India approves subsidy for cane farmers to help sugar mills: source
India’s cabinet on Wednesday approved a proposal to help sugar mills by paying the cane farmers that supply them a subsidy for their produce, a government source said, as part of efforts to help a sector struggling with a glut.
Prime Minister Narendra Modi’s administration has decided to give 55 rupees ($ 0.82) for every tonne of cane sold to the mills by growers, said the source, declining to be named as he was not authorised to speak with media.
That means mills will now pay farmers state-set prices minus the 55 rupee subsidy, the source said.

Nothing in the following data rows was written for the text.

(* ===== verification/Strconv.v ===== *)
(** Decimal numbers of Go's strconv, as far as the program reads and prints them: ParseUint and ParseInt in base 10,
    against the printer [pretty]. *)

From S2P Require Import Prelude.
From Stdlib Require Import ZArith Lia Ascii.
From stdpp Require Import base list strings pretty.
Open Scope Z_scope.

Abbreviation chars := (list ascii).
Definition str (s : string) : chars := String.list_ascii_of_string s.

Definition digit (c : ascii) : bool := let n := N_of_ascii c in ((48 <=? n) && (n <=? 57))%N.
Definition digit_value (c : ascii) : Z := Z.of_N (N_of_ascii c) - 48.

(** ** Reading *)

(** The number must stay below 2^64. *)
Fixpoint parse_digits (s : chars) (n : Z) : option Z :=
  match s with
  | [] => Some n
  | c :: s =>
      if digit c
      then let n' := n * 10 + digit_value c in if n' <? 2 ^ 64 then parse_digits s n' else None
      else None
  end.

(** strconv.ParseUint(s, 10, 64); its two errors are not told apart. *)
Definition ParseUint (s : chars) : option Z := match s with [] => None | _ => parse_digits s 0 end.

(** strconv.ParseInt(s, 10, 64). *)
Definition ParseInt (s : chars) : option Z :=
  match s with
  | "-"%char :: s => ParseUint s ≫= fun n => if n <=? 2 ^ 63 then Some (- n) else None
  | "+"%char :: s => ParseUint s ≫= fun n => if n <? 2 ^ 63 then Some n else None
  | _ => ParseUint s ≫= fun n => if n <? 2 ^ 63 then Some n else None
  end.

(** ** Printed numbers *)

Lemma pretty_char (d : N) : (d < 10)%N ->
  digit (pretty_N_char d) = true /\ digit_value (pretty_N_char d) = Z.of_N d /\ (d <> 0%N -> pretty_N_char d <> "0"%char).
Proof.
  intros Hd. assert (d = 0 \/ d = 1 \/ d = 2 \/ d = 3 \/ d = 4 \/ d = 5 \/ d = 6 \/ d = 7 \/ d = 8 \/ d = 9)%N as H by lia.
  repeat (destruct H as [->|H]; [by vm_compute|]). by subst d.
Qed.

Lemma parse_pretty_go (n : N) s : Z.of_N n < 2 ^ 64 -> parse_digits (str (pretty_N_go n s)) 0 = parse_digits (str s) (Z.of_N n).
Proof.
  revert s. induction (N.lt_wf_0 n) as [n _ IH]. intros s Hn. destruct (decide (0 < n)%N) as [Hpos|Hz].
  - rewrite pretty_N_go_step by done.
    assert (Z.of_N (n `div` 10) * 10 + Z.of_N (n `mod` 10) = Z.of_N n) as E by (pose proof (N.div_mod n 10 ltac:(done)); lia).
    assert (0 <= Z.of_N (n `mod` 10)) by apply N2Z.is_nonneg. assert (0 <= Z.of_N (n `div` 10)) by apply N2Z.is_nonneg.
    set (q := Z.of_N (n `div` 10)) in *. rewrite IH by first [by apply N.div_lt|fold q; clearbody q; lia]. fold q.
    cbn [str String.list_ascii_of_string parse_digits]. fold (str s).
    destruct (pretty_char (n `mod` 10)) as (-> & -> & _); [by apply N.mod_lt|].
    rewrite E. by rewrite (proj2 (Z.ltb_lt _ _)) by done.
  - replace n with 0%N by lia. by rewrite pretty_N_go_0.
Qed.

(** The digits of a number: no leading zero but for zero itself. *)
Definition numeral (ds : chars) : Prop :=
  ds = ["0"%char] \/ exists d ds', ds = d :: ds' /\ d <> "0"%char /\ Forall (fun c => digit c = true) ds.

Lemma pretty_go_numeral (n : N) s : (0 < n)%N -> exists ds, str (pretty_N_go n s) = ds ++ str s /\ numeral ds /\ ds <> ["0"%char].
Proof.
  revert s. induction (N.lt_wf_0 n) as [n _ IH]. intros s Hpos. rewrite pretty_N_go_step by done.
  destruct (pretty_char (n `mod` 10)) as (Hd & _ & Hnz); [by apply N.mod_lt|].
  destruct (decide (0 < n `div` 10)%N) as [Hq|Hq].
  - destruct (IH (n `div` 10)%N ltac:(by apply N.div_lt) (String (pretty_N_char (n `mod` 10)) s) Hq) as (ds & E & [->|(d & ds' & -> & H1 & H2)] & Hne); [done|].
    exists ((d :: ds') ++ [pretty_N_char (n `mod` 10)]). rewrite E, <-app_assoc. split; [done|]. split.
    + right. exists d, (ds' ++ [pretty_N_char (n `mod` 10)]). split_and!; [done..|]. apply Forall_app. by rewrite Forall_singleton.
    + cbn. intros [= _ ?%app_nil]. naive_solver.
  - apply N.nlt_ge, N.le_0_r in Hq. rewrite Hq, pretty_N_go_0.
    assert (n `mod` 10 <> 0)%N by (intros E; pose proof (N.div_mod n 10 ltac:(done)) as Hdm; rewrite Hq, E in Hdm; subst n; done).
    exists [pretty_N_char (n `mod` 10)]. split; [done|]. split.
    + right. eexists _, []. split_and!; [done|by apply Hnz|by apply Forall_singleton].
    + intros [= E]. by apply Hnz.
Qed.

Lemma pretty_numeral (n : N) : numeral (str (pretty n)).
Proof.
  unfold pretty, pretty_N. case_decide; [by left|].
  destruct (pretty_go_numeral n "" ltac:(lia)) as (ds & -> & Hn & _). cbn. by rewrite app_nil_r.
Qed.

Lemma numeral_nonempty ds : numeral ds -> exists c ds', ds = c :: ds' /\ digit c = true.
Proof.
  intros [->|(d & ds' & -> & _ & H)]; [by eexists _, _|]. exists d, ds'. split; [done|]. by apply Forall_cons in H as [? _].
Qed.

(** A 64-bit number printed in decimal is read back. *)
Lemma ParseUint_pretty (n : N) : Z.of_N n < 2 ^ 64 -> ParseUint (str (pretty n)) = Some (Z.of_N n).
Proof.
  intros Hn. destruct (numeral_nonempty _ (pretty_numeral n)) as (c & ds & E & _).
  assert (parse_digits (str (pretty n)) 0 = Some (Z.of_N n)) as Hp.
  { unfold pretty, pretty_N. case_decide as H0; [by subst n|]. by rewrite parse_pretty_go. }
  rewrite E in *. exact Hp.
Qed.

Lemma digit_not_sign c : digit c = true -> c <> "-"%char /\ c <> "+"%char.
Proof. intros H. split; intros ->; by vm_compute in H. Qed.

Lemma str_app a b : str (a +:+ b) = str a ++ str b.
Proof. induction a as [|c a IH]; [done|]. change (c :: str (a +:+ b) = c :: (str a ++ str b)). by rewrite IH. Qed.

(** How an integer is printed: a numeral, with a minus sign if it is negative. *)
Lemma pretty_Z_chars (z : Z) : exists ds, numeral ds /\ str (pretty z) = if z <? 0 then "-"%char :: ds else ds.
Proof.
  destruct z as [|p|p].
  - exists ["0"%char]. split; [by left|done].
  - exists (str (pretty (N.pos p))). split; [apply pretty_numeral|done].
  - exists (str (pretty (N.pos p))). split; [apply pretty_numeral|done].
Qed.

Lemma ParseInt_pretty (z : Z) : in_i64 z -> ParseInt (str (pretty z)) = Some z.
Proof.
  unfold in_i64, MinInt64, MaxInt64. intros Hz.
  assert (forall n : N, Z.of_N n < 2 ^ 63 -> ParseInt (str (pretty n)) = Some (Z.of_N n)) as Hpos.
  { intros n Hn. destruct (numeral_nonempty _ (pretty_numeral n)) as (c & ds & E & Hc).
    pose proof (ParseUint_pretty n ltac:(lia)) as Hp. rewrite E in *. apply digit_not_sign in Hc as [H1 H2].
    assert (ParseInt (c :: ds) = ParseUint (c :: ds) ≫= fun n => if n <? 2 ^ 63 then Some n else None) as ->.
    { unfold ParseInt. destruct c as [[] [] [] [] [] [] [] []]; done. }
    rewrite Hp. cbn. by rewrite (proj2 (Z.ltb_lt _ _)) by done. }
  destruct z as [|p|p].
  - reflexivity.
  - apply (Hpos (N.pos p)). lia.
  - change (str (pretty (Z.neg p))) with ("-"%char :: str (pretty (N.pos p))). unfold ParseInt.
    rewrite ParseUint_pretty by lia. cbn [mbind option_bind]. rewrite (proj2 (Z.leb_le _ _)) by lia. done.
Qed.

Every year, the union government fixes the price that mills must pay to cane growers, but Uttar Pradesh state, the biggest producer, usually raises the rate to placate farmers.
For the 2017/18 season, the federal government fixed the cane floor price at 2,550 rupees per tonne, while Uttar Pradesh raised the rate to 3,150 rupees per tonne.
Reuters last month reported that the government was likely to subsidise the sector, which has been reeling from a supply glut and struggling to export because of low global prices.
New Delhi scrapped a 20-percent tax on exports in March, and in April fixed a quota for mills to export 2 million tonnes of sugar sales abroad.
Citing lower global sugar prices, mills said they would incur a loss of at least $ 150 a tonne.
As a drop in local sugar prices to their lowest level in 28 months made it difficult for mills to pay farmers mandatory cane prices, a panel of ministers last month backed plans to give financial support to cane growers.
“The incentive will help bring down rising cane arrears. It will change sentiment in the domestic market and help sugar prices recover,” said Prakash Naiknavare, managing director of the National Federation of Cooperative Sugar Factories (NFCSF).
India is likely to produce a record 30.3 million tonnes of sugar in the 2017/18 season that ends on Sept. 30, up from 20.3 million tonnes in the previous year.
Industry officials last month said cane arrears in India could leap to a record 250 billion rupees ($ 3.8 billion) in the 2017/18 season.
Restive farmers have recently taken to the streets to protest against meagre incomes, forcing some state governments to write-off billions of dollars in farm debts.
The government is keen to placate India’s 50 million cane growers, who make up an influential political lobby, especially with national elections barely a year away in May 2019.